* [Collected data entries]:

>>>>

(* ===== verification/PyStd.v ===== *)
(** * What the Python scripts use of the language

    Text (ASCII) and its numbers, and the members of a value [json.loads]
    returned.  Used by the models of [src/pkgs/adonbox-quota.py] and
    [src/script/oo7-session.py]. *)

From S2P Require Import Prelude GoStrings Json.

Open Scope Z_scope.
Open Scope go_scope.

(** ** Strings and numbers of Python *)
Definition py_space (c : ascii) : bool := in_range 9 13 c || in_range 28 32 c.

Fixpoint lstrip (s : string) : string :=
  match s with String c s' => if py_space c then lstrip s' else s | EmptyString => "" end.
Fixpoint rstrip (s : string) : string :=
  match s with
  | EmptyString => ""
  | String c s' => let r := rstrip s' in if (r =? "") && py_space c then "" else String c r
  end.
Definition strip (s : string) : string := rstrip (lstrip s).

(** [str.splitlines]. *)
Definition line_end (c : ascii) : bool := in_range 10 13 c || in_range 28 30 c.
Fixpoint splitlines (s : string) : list string :=
  match s with
  | EmptyString => []
  | String c s' =>
      if line_end c then
        match s' with
        | String d s'' => if (code c =? 13) && (code d =? 10) then "" :: splitlines s'' else "" :: splitlines s'
        | EmptyString => [""]
        end
      else match splitlines s' with h :: t => String c h :: t | [] => [String c ""] end
  end.

(** The digits of [int(s)], with single underscores between them. *)
Fixpoint int_digits (acc : Z) (digit : bool) (s : string) : option Z :=
  match s with
  | EmptyString => if digit then Some acc else None
  | String c s' =>
      if is_digit c then int_digits (acc * 10 + (code c - 48)) true s'
      else if (c =? "_"%char) && digit then int_digits acc false s' else None
  end.

Fixpoint count_digits (s : string) : Z :=
  match s with EmptyString => 0 | String c s' => (if is_digit c then 1 else 0) + count_digits s' end.

(** [int(s)]; the interpreter refuses more than 4300 digits. *)
Definition py_int (s : string) : option Z :=
  let s := strip s in
  if 4300 <? count_digits s then None else
  match s with
  | String c s' =>
      if c =? "-"%char then Z.opp <$> int_digits 0 false s'
      else if c =? "+"%char then int_digits 0 false s'
      else int_digits 0 false s
  | EmptyString => None
  end.

(** ** Values of [json.loads] *)

(** The value of the last member with a name. *)
Definition member_of (l : list (string * json)) (key : string) : option json :=
  snd <$> List.find (fun kv => kv.1 =? key) (rev l).

(** A number without fraction and exponent is an [int]. *)
Definition json_int (v : option json) : option Z :=
  match v with
  | Some (JNum lit) =>
      if all_chars (fun c => is_digit c || (c =? "-"%char)) lit then py_int lit else None
  | _ => None
  end.

Lemma lstrip_digits s : all_chars is_digit s = true -> lstrip s = s.
Proof.
  destruct s as [|c s]; [done|]. simpl. intros H. bprop. apply digit_cases in H.
  repeat (apply elem_of_cons in H as [-> | H]; [done|]). by apply elem_of_nil in H.
Qed.

Lemma rstrip_digits s : all_chars is_digit s = true -> rstrip s = s.
Proof.
  induction s as [|c s IH]; [done|]. simpl. intros H. bprop. rewrite IH by done.
  replace (py_space c) with false; [by rewrite andb_false_r|]. symmetry. apply digit_cases in H.
  repeat (apply elem_of_cons in H as [-> | H]; [done|]). by apply elem_of_nil in H.
Qed.

Lemma int_digits_spec s : forall acc b, all_chars is_digit s = true -> b = true \/ s <> "" ->
  int_digits acc b s = parse_digits acc s.
Proof.
  induction s as [|c s IH]; simpl; intros acc b H Hb; [by destruct Hb as [-> |]|]. bprop.
  rewrite H. apply IH; [done|by left].
Qed.

Lemma count_digits_len s : count_digits s <= len s.
Proof.
  induction s as [|c s IH]; [done|]. simpl count_digits. rewrite len_cons. destruct (is_digit c); lia.
Qed.

Lemma py_int_itoa n : 0 <= n < 10 ^ 100 -> py_int (itoa n) = Some n.
Proof.
  intros Hn. pose proof (itoa_digits n ltac:(lia)) as Hd. pose proof (itoa_nonempty n ltac:(lia)) as Hne.
  pose proof (len_itoa_le 100 n ltac:(lia) Hn) as Hl. pose proof (count_digits_len (itoa n)) as Hc.
  unfold py_int, strip. rewrite lstrip_digits, rstrip_digits by done.
  rewrite (proj2 (Z.ltb_ge 4300 _)) by lia.
  rewrite <- (parse_itoa_nonneg n) by lia. rewrite <- (int_digits_spec _ 0 false) by auto.
  destruct (itoa n) as [|c s]; [done|]. simpl in Hd. bprop.
  destruct (digit_not_sign c H) as [H1 H2]. by rewrite !bool_decide_false.
Qed.
(* ===== verification/FileWatcher.v ===== *)
(** * helix-file-watcher: notifications for the open files of an editor

    Models [src/pkgs/helix-file-watcher/src/lib.rs]: the set of watched files,
    the directories watched for them, the filter in the watcher's callback and
    the polling of the event queue.  A path is compared by its components, as
    [PathBuf] is ([RustStd]).  What [canonicalize] and [exists] find is a function given
    with each call; which calls of the notification library fail and the order
    in which a set is iterated over are inputs.  The set of directories the
    library watches is kept with them: those watched and not unwatched, without
    those it dropped by itself, as it does for one that is deleted.  That an
    unwatch of a directory that is not watched fails is its documentation, and
    a hypothesis here ([unwatch_documented]).

    [reconcile_exact] shows what a successful call watches, [delivery_exact]
    that polling returns exactly the watched files that changed, and
    [stale_directory] what a failed call leaves behind for good. *)

From S2P Require Import Prelude GoStrings Json RustStd.

Open Scope Z_scope.
Open Scope go_scope.

(** What [exists] and [canonicalize] say at some moment. *)
Record filesystem := Filesystem { fs_exists : path -> bool; canonicalize : path -> option path }.

Definition canonicalize_or_path (fs : filesystem) (text : string) : path :=
  let p := path_from text in default p (canonicalize fs p).

(** ** Events *)
Inductive event_kind := AnyKind | Access | Create | Modify | Remove | OtherKind.
Record event := Event { ev_kind : event_kind; ev_paths : list path }.
(* ===== verification/Oo7Session.v ===== *)
(** * oo7-session: credentials and readiness of the desktop keyring

    Models [src/script/oo7-session.py]: the readiness check of the Secret
    Service with its retries, the guards before the service is started, the
    verified backup of the keyrings and the enrolment of the credential.
    [CheckError] is an error and any other Python exception a panic, which the
    retries do not catch.  What commands print, what is found on disk and which
    calls fail are inputs; text is ASCII and [json.loads] is the grammar of
    [Json].

    [readiness_exact] and [ready_exact] show when the service counts as ready,
    [enroll_safe] what can become of a stored credential, and [backup_verified]
    what a reported backup holds. *)

From S2P Require Import Prelude GoStrings Json PyStd.

Open Scope Z_scope.
Open Scope go_scope.

Definition CREDENTIAL : string := "oo7.keyring-encryption-password".
Definition SERVICE : string := "org.freedesktop.secrets".
Definition ROOT : string := "/org/freedesktop/secrets".
Definition COLLECTION : string := "org.freedesktop.Secret.Collection".

Record settings := Settings {
  uid : Z; default_keyring : string; required_keyrings : list string;
  busctl : string; systemctl : string; systemd_creds : string; ask_password : string }.

Definition CheckError {A} (msg : string) : result A := Err (ErrNew msg).

(** A command exits, or the call raises: it timed out or could not be started. *)
Inductive reply := Exit (status : Z) (stdout : string) | Raises.

Definition run (r : reply) : result string :=
  match r with
  | Exit status stdout => if status =? 0 then Ok stdout else CheckError "A required command failed. Check the service status."
  | Raises => Panic "subprocess"
  end.

(** [list(dict.fromkeys(l))]: the first of equal names stays. *)
Fixpoint fromkeys (seen : list string) (l : list string) : list string :=
  match l with
  | [] => []
  | x :: l' => if bool_decide (x ∈ seen) then fromkeys seen l' else x :: fromkeys (x :: seen) l'
  end.
Definition keyring_names (c : settings) : list string := fromkeys [] (default_keyring c :: required_keyrings c).

(** ** Values of Python *)

(** [value["data"]] and [value[0]]. *)
Definition data_of (out : string) : result json :=
  match parse_all out with
  | Some (JObj l) => match member_of l "data" with Some d => Ok d | None => Panic "KeyError" end
  | Some _ => Panic "TypeError"
  | None => Panic "JSONDecodeError"
  end.
Definition index0 (v : json) : result json :=
  match v with
  | JArr (x :: _) => Ok x
  | JStr (String ch _) => Ok (JStr (String ch ""))
  | _ => Panic "IndexError"
  end.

<<<<

Would you print, exactly as written, every line above from the one holding "Text (ASCII) and" through the one holding "Fixpoint splitlines (s", with both included and no other lines?

* [Solution]:
    Text (ASCII) and its numbers, and the members of a value [json.loads]
    returned.  Used by the models of [src/pkgs/adonbox-quota.py] and
    [src/script/oo7-session.py]. *)

From S2P Require Import Prelude GoStrings Json.

Open Scope Z_scope.
Open Scope go_scope.

(** ** Strings and numbers of Python *)
Definition py_space (c : ascii) : bool := in_range 9 13 c || in_range 28 32 c.

Fixpoint lstrip (s : string) : string :=
  match s with String c s' => if py_space c then lstrip s' else s | EmptyString => "" end.
Fixpoint rstrip (s : string) : string :=
  match s with
  | EmptyString => ""
  | String c s' => let r := rstrip s' in if (r =? "") && py_space c then "" else String c r
  end.
Definition strip (s : string) : string := rstrip (lstrip s).

(** [str.splitlines]. *)
Definition line_end (c : ascii) : bool := in_range 10 13 c || in_range 28 30 c.
Fixpoint splitlines (s : string) : list string :=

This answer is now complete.